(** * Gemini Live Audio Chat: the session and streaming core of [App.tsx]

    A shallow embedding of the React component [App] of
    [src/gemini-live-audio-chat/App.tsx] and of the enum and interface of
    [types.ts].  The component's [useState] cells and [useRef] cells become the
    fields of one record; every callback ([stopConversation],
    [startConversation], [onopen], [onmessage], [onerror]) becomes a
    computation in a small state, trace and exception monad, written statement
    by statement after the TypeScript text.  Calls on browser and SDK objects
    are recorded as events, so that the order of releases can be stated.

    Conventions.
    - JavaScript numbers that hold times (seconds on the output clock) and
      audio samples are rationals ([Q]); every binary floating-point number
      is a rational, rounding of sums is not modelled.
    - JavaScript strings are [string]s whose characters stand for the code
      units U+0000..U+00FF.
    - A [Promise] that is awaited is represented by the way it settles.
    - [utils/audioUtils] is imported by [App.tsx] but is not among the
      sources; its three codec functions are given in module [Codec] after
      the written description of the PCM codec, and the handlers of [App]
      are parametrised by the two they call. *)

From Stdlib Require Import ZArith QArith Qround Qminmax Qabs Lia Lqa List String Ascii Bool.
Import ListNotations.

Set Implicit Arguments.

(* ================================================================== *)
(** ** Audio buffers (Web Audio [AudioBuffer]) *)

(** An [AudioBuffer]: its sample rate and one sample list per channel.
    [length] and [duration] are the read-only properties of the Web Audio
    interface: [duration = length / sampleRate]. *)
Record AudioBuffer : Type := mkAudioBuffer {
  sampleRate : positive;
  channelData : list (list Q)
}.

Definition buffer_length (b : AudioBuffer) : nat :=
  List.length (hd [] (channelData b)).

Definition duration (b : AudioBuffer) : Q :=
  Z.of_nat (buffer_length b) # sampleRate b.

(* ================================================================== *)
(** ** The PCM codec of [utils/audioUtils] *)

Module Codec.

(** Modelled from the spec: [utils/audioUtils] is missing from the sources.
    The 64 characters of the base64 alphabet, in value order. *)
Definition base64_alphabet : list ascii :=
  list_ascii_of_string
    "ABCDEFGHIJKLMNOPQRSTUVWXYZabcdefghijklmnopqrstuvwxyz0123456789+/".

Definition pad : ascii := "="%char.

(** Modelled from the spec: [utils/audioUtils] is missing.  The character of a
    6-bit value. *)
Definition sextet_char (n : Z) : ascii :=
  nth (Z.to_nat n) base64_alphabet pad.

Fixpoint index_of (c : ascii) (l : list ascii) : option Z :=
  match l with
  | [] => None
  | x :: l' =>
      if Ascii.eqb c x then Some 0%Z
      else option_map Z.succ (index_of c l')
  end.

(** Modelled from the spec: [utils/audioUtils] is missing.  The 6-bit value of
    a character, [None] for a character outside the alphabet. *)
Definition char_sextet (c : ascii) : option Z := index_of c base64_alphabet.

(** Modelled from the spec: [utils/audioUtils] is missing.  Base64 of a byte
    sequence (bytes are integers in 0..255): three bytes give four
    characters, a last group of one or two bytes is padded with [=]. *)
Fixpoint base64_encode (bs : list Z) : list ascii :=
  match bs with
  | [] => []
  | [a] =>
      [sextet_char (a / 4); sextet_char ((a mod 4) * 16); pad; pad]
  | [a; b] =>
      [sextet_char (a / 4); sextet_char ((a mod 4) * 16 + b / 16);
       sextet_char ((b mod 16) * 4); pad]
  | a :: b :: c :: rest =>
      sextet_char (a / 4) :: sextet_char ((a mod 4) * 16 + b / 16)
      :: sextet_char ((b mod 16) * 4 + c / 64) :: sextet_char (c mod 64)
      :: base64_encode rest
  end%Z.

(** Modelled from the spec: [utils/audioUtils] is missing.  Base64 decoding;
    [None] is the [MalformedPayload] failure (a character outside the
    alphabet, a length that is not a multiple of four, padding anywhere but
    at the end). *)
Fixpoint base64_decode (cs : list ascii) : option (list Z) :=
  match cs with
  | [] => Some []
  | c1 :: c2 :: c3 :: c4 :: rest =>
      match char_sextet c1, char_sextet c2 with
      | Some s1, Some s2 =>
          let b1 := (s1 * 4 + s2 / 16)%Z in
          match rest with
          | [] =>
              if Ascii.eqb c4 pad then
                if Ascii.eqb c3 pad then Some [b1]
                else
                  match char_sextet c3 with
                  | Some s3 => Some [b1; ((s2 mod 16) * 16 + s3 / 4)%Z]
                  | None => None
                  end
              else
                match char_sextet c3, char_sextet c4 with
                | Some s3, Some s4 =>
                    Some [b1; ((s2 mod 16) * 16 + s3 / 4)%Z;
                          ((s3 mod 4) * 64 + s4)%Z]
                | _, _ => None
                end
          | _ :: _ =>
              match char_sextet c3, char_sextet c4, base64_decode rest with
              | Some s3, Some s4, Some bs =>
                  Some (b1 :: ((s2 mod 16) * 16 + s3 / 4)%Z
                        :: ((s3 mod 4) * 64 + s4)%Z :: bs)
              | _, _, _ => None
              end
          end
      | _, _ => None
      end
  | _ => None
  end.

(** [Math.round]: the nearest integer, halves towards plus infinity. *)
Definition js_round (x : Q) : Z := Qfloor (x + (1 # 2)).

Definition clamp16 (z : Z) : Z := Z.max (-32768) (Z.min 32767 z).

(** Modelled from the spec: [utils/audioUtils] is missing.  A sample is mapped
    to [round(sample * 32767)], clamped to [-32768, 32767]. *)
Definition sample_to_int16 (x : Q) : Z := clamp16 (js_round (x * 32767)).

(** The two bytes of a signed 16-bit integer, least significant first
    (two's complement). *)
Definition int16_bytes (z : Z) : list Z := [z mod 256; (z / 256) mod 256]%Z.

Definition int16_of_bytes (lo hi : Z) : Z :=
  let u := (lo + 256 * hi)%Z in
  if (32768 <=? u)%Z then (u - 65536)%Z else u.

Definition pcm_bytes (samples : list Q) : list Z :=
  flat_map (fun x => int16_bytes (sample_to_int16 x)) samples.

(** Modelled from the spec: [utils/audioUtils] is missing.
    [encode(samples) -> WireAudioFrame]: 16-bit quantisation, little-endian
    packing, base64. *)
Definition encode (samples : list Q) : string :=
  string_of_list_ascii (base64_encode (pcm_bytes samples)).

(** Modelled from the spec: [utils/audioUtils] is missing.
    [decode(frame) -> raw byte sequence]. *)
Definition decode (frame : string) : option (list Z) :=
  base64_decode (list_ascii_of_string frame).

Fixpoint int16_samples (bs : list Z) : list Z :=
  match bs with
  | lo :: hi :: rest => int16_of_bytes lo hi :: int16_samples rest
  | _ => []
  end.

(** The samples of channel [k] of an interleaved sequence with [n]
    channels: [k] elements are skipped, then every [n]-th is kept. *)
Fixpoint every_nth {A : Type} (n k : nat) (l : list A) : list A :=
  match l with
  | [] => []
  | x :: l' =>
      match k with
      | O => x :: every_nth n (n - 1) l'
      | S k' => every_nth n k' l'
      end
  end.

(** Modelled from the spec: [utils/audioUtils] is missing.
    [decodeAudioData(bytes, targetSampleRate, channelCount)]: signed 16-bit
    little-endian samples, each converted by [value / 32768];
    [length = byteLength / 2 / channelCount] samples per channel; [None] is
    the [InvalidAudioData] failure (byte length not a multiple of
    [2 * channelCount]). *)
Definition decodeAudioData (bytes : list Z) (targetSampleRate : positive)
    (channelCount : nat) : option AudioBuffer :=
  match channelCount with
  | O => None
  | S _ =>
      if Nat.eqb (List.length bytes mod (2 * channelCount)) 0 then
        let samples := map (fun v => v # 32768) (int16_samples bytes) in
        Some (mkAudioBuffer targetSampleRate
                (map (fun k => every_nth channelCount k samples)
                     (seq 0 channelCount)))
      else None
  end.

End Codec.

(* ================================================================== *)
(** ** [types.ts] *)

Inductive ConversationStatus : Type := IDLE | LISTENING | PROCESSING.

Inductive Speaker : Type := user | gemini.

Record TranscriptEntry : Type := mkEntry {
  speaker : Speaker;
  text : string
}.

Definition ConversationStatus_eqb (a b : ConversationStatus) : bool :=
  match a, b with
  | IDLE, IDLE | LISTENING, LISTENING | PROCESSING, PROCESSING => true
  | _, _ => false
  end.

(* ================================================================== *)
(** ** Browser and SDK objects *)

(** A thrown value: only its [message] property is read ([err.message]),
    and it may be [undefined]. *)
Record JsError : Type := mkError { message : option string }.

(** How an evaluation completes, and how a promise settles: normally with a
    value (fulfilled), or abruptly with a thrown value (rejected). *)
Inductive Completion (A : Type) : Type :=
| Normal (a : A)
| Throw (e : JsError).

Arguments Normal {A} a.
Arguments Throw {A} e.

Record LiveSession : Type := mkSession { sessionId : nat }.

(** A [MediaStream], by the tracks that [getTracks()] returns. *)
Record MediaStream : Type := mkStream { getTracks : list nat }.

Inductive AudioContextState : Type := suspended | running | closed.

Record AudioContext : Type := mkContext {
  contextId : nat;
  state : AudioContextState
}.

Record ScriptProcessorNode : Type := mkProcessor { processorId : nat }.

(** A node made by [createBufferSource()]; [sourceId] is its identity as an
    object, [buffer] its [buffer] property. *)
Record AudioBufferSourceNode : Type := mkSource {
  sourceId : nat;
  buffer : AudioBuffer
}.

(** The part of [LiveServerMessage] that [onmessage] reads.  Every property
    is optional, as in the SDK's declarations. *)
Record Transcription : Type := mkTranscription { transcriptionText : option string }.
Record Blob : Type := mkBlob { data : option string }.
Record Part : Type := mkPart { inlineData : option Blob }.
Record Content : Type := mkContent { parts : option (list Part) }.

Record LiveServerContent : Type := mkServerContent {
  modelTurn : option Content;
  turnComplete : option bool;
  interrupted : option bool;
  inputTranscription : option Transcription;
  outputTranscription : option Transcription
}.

Work item - Set down, word for word, only the lines running from the line with "and it may be [undefined]. *)" to the last line of the listing above. Both of those lines belong in your answer.

Solved problem -
    and it may be [undefined]. *)
Record JsError : Type := mkError { message : option string }.

(** How an evaluation completes, and how a promise settles: normally with a
    value (fulfilled), or abruptly with a thrown value (rejected). *)
Inductive Completion (A : Type) : Type :=
| Normal (a : A)
| Throw (e : JsError).

Arguments Normal {A} a.
Arguments Throw {A} e.

Record LiveSession : Type := mkSession { sessionId : nat }.

(** A [MediaStream], by the tracks that [getTracks()] returns. *)
Record MediaStream : Type := mkStream { getTracks : list nat }.

Inductive AudioContextState : Type := suspended | running | closed.

Record AudioContext : Type := mkContext {
  contextId : nat;
  state : AudioContextState
}.

Record ScriptProcessorNode : Type := mkProcessor { processorId : nat }.

(** A node made by [createBufferSource()]; [sourceId] is its identity as an
    object, [buffer] its [buffer] property. *)
Record AudioBufferSourceNode : Type := mkSource {
  sourceId : nat;
  buffer : AudioBuffer
}.

(** The part of [LiveServerMessage] that [onmessage] reads.  Every property
    is optional, as in the SDK's declarations. *)
Record Transcription : Type := mkTranscription { transcriptionText : option string }.
Record Blob : Type := mkBlob { data : option string }.
Record Part : Type := mkPart { inlineData : option Blob }.
Record Content : Type := mkContent { parts : option (list Part) }.

Record LiveServerContent : Type := mkServerContent {
  modelTurn : option Content;
  turnComplete : option bool;
  interrupted : option bool;
  inputTranscription : option Transcription;
  outputTranscription : option Transcription
}.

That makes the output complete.